After Iranian President Hassan Rouhani won the election in June 2013, King Abdullah published a congratulatory message to him. In August, Rouhani responded at his first press conference, acknowledging the importance of ties between the two nations.
"Iran and Saudi Arabia are the two most important poles in the region," he said. "The two countries have the greatest economic and political potential in the area. Saudi Arabia is the leader of the Sunnis, while Iran is the leader of the Shiites. Every country in the region is, in one manner or another, under the patronage of one of the countries. The nature of the relationship between Iran and Saudi Arabia therefore affects not just the national interests of the two countries, but positively or negatively impacts the other countries in the region."
Saudi Arabia blames Iran for meddling in Iraq, Lebanon and Yemen, and Iran protests Saudi treatment of Shia protesters in Bahrain and in Saudi Arabia's eastern province, where, again, Saudi Arabia says Iran is trying to cause trouble.
Finally, Saudi Arabia is upset that it has not been included in the so-called P5 plus 1 (U.S., U.K., France, Germany, China and Russia) talks with Iran over its controversial nuclear program.
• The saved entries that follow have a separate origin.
(** * Patent-citation centrality notebook: a shallow embedding

    The notebook [patent_centrality.ipynb] is a pipeline of four stages:

    - the graph builder, [nx.read_adjlist] with a comma as delimiter, the double quote as
      comment character and [create_using=nx.DiGraph];
    - the centrality engine, [nx.in_degree_centrality], [nx.pagerank] and
      [nx.eigenvector_centrality_numpy];
    - the ranking, [sorted(scores.items(), key=operator.itemgetter(1),
      reverse=True)[:k]];
    - the report, [lookup(patent_ids)], a pandas selection on [pat_data].

    The notebook's own code is the call sites, the ranking expression and
    [lookup]; the callees are the Python built-ins, networkx and pandas.  The
    networkx functions are embedded from their Python source, which is quoted
    next to each definition; the built-ins and the pandas selections follow
    their documented behaviour.  Of [nx.pagerank] and
    [nx.eigenvector_centrality_numpy] the guards and the construction of the
    result are embedded; their floating-point iterations (a power iteration
    on scipy sparse matrices, and ARPACK) are parameters.

    Conventions.  A [string] is a sequence of bytes; the file is read as
    bytes and decoded as UTF-8.  On ASCII text bytes and characters are the
    same, and the properties of text are stated for ASCII text.  Python
    [dict]s keep insertion order, so they are association lists with unique
    keys.  Python exceptions are the constructors of [exn]; a computation that
    may raise returns a [result].  The scores are Python floats; a finite
    float is the rational it denotes (the order on finite floats is the order
    of [Q]), and the arithmetic on floats rounds as binary64 does
    ([Binary64]). *)

From Stdlib Require Import ZArith QArith Qround Qpower Lqa List String Ascii Bool Lia Permutation Sorted.
From stdpp Require Import base option list gmap strings.

Local Open Scope string_scope.
Local Open Scope list_scope.

(** ** Exceptions and results *)

Inductive exn : Type :=
| IndexError
| KeyError (key : string)
| ValueError (literal : string)
| NameError (name : string)
| UnicodeDecodeError
| KeyErrorNotInIndex (missing : list string)
| KeyErrorNoneInColumns (key : list string)
| ZeroDivisionError
| NetworkXPointlessConcept
| PowerIterationFailedConvergence (iterations : nat)
| ArpackNoConvergence
| TypeError.

Inductive result (A : Type) : Type :=
| Ok (a : A)
| Raise (e : exn).

Arguments Ok {A} a.
Arguments Raise {A} e.

Definition rbind {A B : Type} (r : result A) (k : A -> result B) : result B :=
  match r with
  | Ok a => k a
  | Raise e => Raise e
  end.

Notation "'let*' x := r 'in' k" := (rbind r (fun x => k))
  (at level 10, x name, r at level 100, k at level 200).

Definition raises {A : Type} (r : result A) : Prop :=
  match r with Ok _ => False | Raise _ => True end.

Definition returns {A : Type} (r : result A) : Prop :=
  match r with Ok _ => True | Raise _ => False end.

(** ** Python strings *)

Module PyStr.

Definition nl : ascii := "010"%char.
Definition comma : ascii := ","%char.
Definition dquote : ascii := "034"%char.

(** [str.isspace] on the ASCII range: TAB, LF, VT, FF, CR, the four
    separators FS, GS, RS, US and the space.  (The blank characters beyond
    ASCII, which [strip] also drops, are not embedded: the properties of the
    reader are stated for ASCII text.) *)
Definition is_space (c : ascii) : bool :=
  let n := nat_of_ascii c in
  (((9 <=? n) && (n <=? 13)) || ((28 <=? n) && (n <=? 32)))%nat.

(** [s.find(c)]: index of the first occurrence of [c], or [-1]. *)
Fixpoint find (c : ascii) (s : string) : Z :=
  match s with
  | EmptyString => (-1)%Z
  | String d r =>
      if Ascii.eqb d c then 0%Z
      else let p := find c r in
           if (p <? 0)%Z then (-1)%Z else (p + 1)%Z
  end.

(** [s[:n]] for [n >= 0]. *)
Fixpoint take (n : nat) (s : string) : string :=
  match n, s with
  | O, _ => EmptyString
  | S _, EmptyString => EmptyString
  | S m, String c r => String c (take m r)
  end.

Fixpoint lstrip (s : string) : string :=
  match s with
  | EmptyString => EmptyString
  | String c r => if is_space c then lstrip r else s
  end.

Fixpoint rstrip (s : string) : string :=
  match s with
  | EmptyString => EmptyString
  | String c r =>
      match rstrip r with
      | EmptyString => if is_space c then EmptyString else String c EmptyString
      | r' => String c r'
      end
  end.

(** [s.strip()] *)
Definition strip (s : string) : string := rstrip (lstrip s).

(** [s.split(sep)] with an explicit one-character separator: every
    occurrence splits, empty fields are kept, the result is never empty. *)
Fixpoint split (sep : ascii) (s : string) : list string :=
  match s with
  | EmptyString => [EmptyString]
  | String c r =>
      if Ascii.eqb c sep then EmptyString :: split sep r
      else match split sep r with
           | [] => [String c EmptyString]
           | f :: fs => String c f :: fs
           end
  end.

(** Iterating a file: the lines, each with its terminating LF (the last
    line may lack one). *)
Fixpoint readlines (s : string) : list string :=
  match s with
  | EmptyString => []
  | String c r =>
      if Ascii.eqb c nl then String c EmptyString :: readlines r
      else match readlines r with
           | [] => [String c EmptyString]
           | l :: ls => String c l :: ls
           end
  end.

Definition is_digit (c : ascii) : bool :=
  let n := nat_of_ascii c in ((48 <=? n) && (n <=? 57))%nat.

Definition digit_val (c : ascii) : Z := Z.of_nat (nat_of_ascii c - 48).

(** [s.isascii()]: every byte is below 128. *)
Fixpoint is_ascii (s : string) : bool :=
  match s with
  | EmptyString => true
  | String c r => (nat_of_ascii c <? 128)%nat && is_ascii r
  end.

Definition between (lo hi : nat) (c : ascii) : bool :=
  ((lo <=? nat_of_ascii c) && (nat_of_ascii c <=? hi))%nat.

(** Well-formed UTF-8: what [bytes.decode] accepts.  One byte below 128; two
    bytes C2..DF 80..BF; three bytes E0 A0..BF 80..BF, E1..EC 80..BF 80..BF,
    ED 80..9F 80..BF, EE..EF 80..BF 80..BF; four bytes F0 90..BF 80..BF
    80..BF, F1..F3 80..BF 80..BF 80..BF, F4 80..8F 80..BF 80..BF. *)
Fixpoint utf8_valid (s : string) : bool :=
  match s with
  | EmptyString => true
  | String b0 r0 =>
      let n0 := nat_of_ascii b0 in
      if (n0 <? 128)%nat then utf8_valid r0
      else if between 194 223 b0 then
        match r0 with
        | String b1 r1 => between 128 191 b1 && utf8_valid r1
        | _ => false
        end
      else if between 224 239 b0 then
        match r0 with
        | String b1 (String b2 r2) =>
            (if (n0 =? 224)%nat then between 160 191 b1
             else if (n0 =? 237)%nat then between 128 159 b1
             else between 128 191 b1)
            && between 128 191 b2 && utf8_valid r2
        | _ => false
        end
      else if between 240 244 b0 then
        match r0 with
        | String b1 (String b2 (String b3 r3)) =>
            (if (n0 =? 240)%nat then between 144 191 b1
             else if (n0 =? 244)%nat then between 128 143 b1
             else between 128 191 b1)
            && between 128 191 b2 && between 128 191 b3 && utf8_valid r3
        | _ => false
        end
      else false
  end.

(** [line.decode("utf-8")]: the text is kept as its bytes. *)
Definition decode (line : string) : result string :=
  if utf8_valid line then Ok line else Raise UnicodeDecodeError.

End PyStr.

(** ** Insertion-ordered dictionaries *)

Module Dict.

Definition dict (V : Type) : Type := list (string * V).

Definition keys {V : Type} (d : dict V) : list string := map fst d.

(** [d.get(k)] *)
Fixpoint get {V : Type} (k : string) (d : dict V) : option V :=
  match d with
  | [] => None
  | (k', v) :: r => if String.eqb k' k then Some v else get k r
  end.

(** [k in d] *)
Definition mem {V : Type} (k : string) (d : dict V) : bool :=
  match get k d with Some _ => true | None => false end.

(** [d[k]], raising [KeyError] *)
Definition getitem {V : Type} (k : string) (d : dict V) : result V :=
  match get k d with Some v => Ok v | None => Raise (KeyError k) end.

(** [d[k] = v]: an existing key keeps its position, a new key goes last. *)
Fixpoint set {V : Type} (k : string) (v : V) (d : dict V) : dict V :=
  match d with
  | [] => [(k, v)]
  | (k', v') :: r =>
      if String.eqb k' k then (k', v) :: r else (k', v') :: set k v r
  end.

(** [{k: v for k, v in items}]: a later item overwrites an earlier one
    with the same key. *)
Definition of_items {V : Type} (items : list (string * V)) : dict V :=
  fold_left (fun d '(k, v) => set k v d) items [].

End Dict.

(** ** Directed graphs: [networkx.DiGraph]

    A [DiGraph] holds three dictionaries, [_node] (node to attribute
    dictionary), [_succ] and [_pred] (node to neighbour to edge attribute
    dictionary).  The adjacency-list reader attaches no attribute, so every
    attribute dictionary is the empty one, [tt]. *)

Module DiGraph.
Import Dict.

Record t : Type := mk {
  _node : dict unit;
  _succ : dict (dict unit);
  _pred : dict (dict unit)
}.

(** [nx.empty_graph(0, create_using=nx.DiGraph)] *)
Definition empty : t := {| _node := []; _succ := []; _pred := [] |}.

(** [[
    def add_node(self, node_for_adding, **attr):
        if node_for_adding not in self._succ:
            self._succ[node_for_adding] = {}
            self._pred[node_for_adding] = {}
            attr_dict = self._node[node_for_adding] = {}
            attr_dict.update(attr)
        else:
            self._node[node_for_adding].update(attr)
    ]] *)
Definition add_node (u : string) (g : t) : t :=
  if mem u (_succ g) then g
  else {| _node := set u tt (_node g);
          _succ := set u [] (_succ g);
          _pred := set u [] (_pred g) |}.

(** One round of the loop of [add_edges_from]:
    [[
        if u not in self._succ: (as in add_node)
        if v not in self._succ: (as in add_node)
        datadict = self._adj[u].get(v, {})
        self._succ[u][v] = datadict
        self._pred[v][u] = datadict
    ]] *)
Definition add_edge (u v : string) (g : t) : result t :=
  let g := add_node u g in
  let g := add_node v g in
  let* su := getitem u (_succ g) in
  let g := {| _node := _node g;
              _succ := set u (set v tt su) (_succ g);
              _pred := _pred g |} in
  let* pv := getitem v (_pred g) in
  Ok {| _node := _node g;
        _succ := _succ g;
        _pred := set v (set u tt pv) (_pred g) |}.

(** [self.add_edges_from([(u, v) for v in vlist])] *)
Fixpoint add_edges_from (u : string) (vlist : list string) (g : t) : result t :=
  match vlist with
  | [] => Ok g
  | v :: vs => let* g' := add_edge u v g in add_edges_from u vs g'
  end.

(** [list(G)], [len(G)] *)
Definition nodes (g : t) : list string := keys (_node g).
Definition number_of_nodes (g : t) : nat := length (_node g).

(** The edges that leave one entry [(u, nbrs)] of [_succ]. *)
Definition out_edges (entry : string * dict unit) : list (string * string) :=
  map (fun v => (fst entry, v)) (keys (snd entry)).

(** [G.edges]: [(u, v) for u, nbrs in self._succ.items() for v in nbrs] *)
Definition edges (g : t) : list (string * string) :=
  flat_map out_edges (_succ g).

(** [G.has_edge(u, v)] *)
Definition has_edge (u v : string) (g : t) : bool :=
  match get u (_succ g) with
  | Some nbrs => mem v nbrs
  | None => false
  end.

(** [G.in_degree()]: [(n, len(self._pred[n])) for n in self._node] *)
Fixpoint in_degree_of (ns : list string) (pred : dict (dict unit))
  : result (list (string * nat)) :=
  match ns with
  | [] => Ok []
  | n :: r =>
      let* preds := getitem n pred in
      let* rest := in_degree_of r pred in
      Ok ((n, length preds) :: rest)
  end.

Definition in_degree (g : t) : result (list (string * nat)) :=
  in_degree_of (nodes g) (_pred g).

(** [u in G.pred[v]] *)
Definition has_pred (v u : string) (g : t) : bool :=
  match get v (_pred g) with
  | Some preds => mem u preds
  | None => false
  end.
Saudi Arabia knows that it does not possess the military power of Iran, which is why the most important guest at the "Abdullah Shield" exercises was General Raheel Sharif, chief of staff of the Pakistani Army, which oversees Pakistan's fast growing nuclear arsenal and has close ties to Saudi Arabia.
Said one Saudi official this week: "The Iranians, surrounded on all sides by Sunnis, except in Iraq, given to them on a gold platter by the Americans, are worried about Sunni extremists there, (and) are more afraid of the Arabs than the Arabs are of the Iranians."
That may be true, but that may be also is wishful thinking. The United States remains Saudi Arabia's most important ally, but the Saudis are wary. Secretary of Defense Hagel, like President Obama, will be discussing Iran, Syria, and American plans, with Saudi leaders.